Lemma CreateWait_admitted x newID r s h s' : CreateWait x newID r s = Ok (h, s') -> exists row, row ∈ a_grants s /\ gr_GrantID row = wq_GrantID r /\ gr_Status row = "active"
  /\ fence_holds s (gq_Source (gr_Request row)) /\ fence_holds s (gq_Target (gr_Request row)).
Proof.
  unfold CreateWait, CreateWaitTx. intros H. am_ok. match goal with H : prepareWaitGrantTx _ _ _ = _ |- _ => apply prepareWaitGrantTx_Ok in H as (-> & row & L & Hv & _) end.
  match goal with H : prepareWaitRequestTx _ _ _ _ _ _ = Ok (?p, _) |- _ => destruct p as [r' gen]; eapply prepareWaitRequestTx_Ok in H as (-> & _ & Al & Hs & Ht); [|done|done] end.
  exists row. destruct L, Al. done.
Qed.

Lemma CancelWait_usable x r s res s' : unique_rows s -> CancelWait x r s = Ok (res, s') -> forall w, w ∈ a_waits s -> wr_WaitHandleID w = ca_WaitHandleID r -> exists row now, usable s (wr_Handle w) row now.
Proof.
  intros [_ Hu] H w Hw Hid. unfold CancelWait, CancelWaitTx, loadAuthorizedCancelHandleTx in H. am_ok.
  match goal with H : getWaitByIDWithQueries _ _ = _ |- _ => apply getWaitByIDWithQueries_Ok in H as [-> (w0 & Hw0 & Hid0 & ->)] end.
  assert (w = w0) as -> by (apply (same_key wr_WaitHandleID (a_waits s)); [done..|congruence]).
  match goal with H : authorizeWaitTx _ _ _ _ = _ |- _ => apply authorizeWaitTx_Ok in H as (-> & _ & _ & row & Hus) end. eauto.
Qed.
(* ===== verification/AccessExpiry.v ===== *)
(** * The expiry of grants

    Passes of the expiry runner, compared with what they are for: a pass expires the grants
    that have been due for longest, as many as its limit allows, with the waits under them; and
    enough passes expire every grant that is due.  A grant is healthy when its row can be read
    and was not made after the time at which it expires; the samples show what one that is not
    does to the passes. *)

From S2P Require Import Prelude GoStrings WakeupLease GoTime EventContract IdentityStore IdentityOps IdentitySteps IdentityInvariant IdentityHistory EventStore EventLog EventAppend EventHistory EventRead EventFence IdentityFence AccessContract AccessStore AccessGrants AccessWaits AccessRules AccessSteps AccessInvariant AccessSafety AccessProgress.

Definition expiry (g : OrchestrationAccessGrant) : Z := t_ms (gq_ExpiresAt (gr_Request g)).

Definition is_due (now : Z) (g : OrchestrationAccessGrant) : bool := String.eqb (gr_Status g) "active" && due_grant now g.

Definition healthy (g : OrchestrationAccessGrant) : Prop := is_ok (grantFromRow g) = true /\ (gr_CreatedAt g <= expiry g)%Z.

Definition due (now : Z) (s : adb) : list OrchestrationAccessGrant := List.filter (is_due now) (a_grants s).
+ + + + + + +
▸ **Problem to work on**: Reproduce exactly the line that holds "(* ===== verification/AccessExpiry.v ===== *)", then every line after it, ending with the final line of the records above.

▸ **Output for this task**:
(* ===== verification/AccessExpiry.v ===== *)
(** * The expiry of grants

    Passes of the expiry runner, compared with what they are for: a pass expires the grants
    that have been due for longest, as many as its limit allows, with the waits under them; and
    enough passes expire every grant that is due.  A grant is healthy when its row can be read
    and was not made after the time at which it expires; the samples show what one that is not
    does to the passes. *)

From S2P Require Import Prelude GoStrings WakeupLease GoTime EventContract IdentityStore IdentityOps IdentitySteps IdentityInvariant IdentityHistory EventStore EventLog EventAppend EventHistory EventRead EventFence IdentityFence AccessContract AccessStore AccessGrants AccessWaits AccessRules AccessSteps AccessInvariant AccessSafety AccessProgress.

Definition expiry (g : OrchestrationAccessGrant) : Z := t_ms (gq_ExpiresAt (gr_Request g)).

Definition is_due (now : Z) (g : OrchestrationAccessGrant) : bool := String.eqb (gr_Status g) "active" && due_grant now g.

Definition healthy (g : OrchestrationAccessGrant) : Prop := is_ok (grantFromRow g) = true /\ (gr_CreatedAt g <= expiry g)%Z.

Definition due (now : Z) (s : adb) : list OrchestrationAccessGrant := List.filter (is_due now) (a_grants s).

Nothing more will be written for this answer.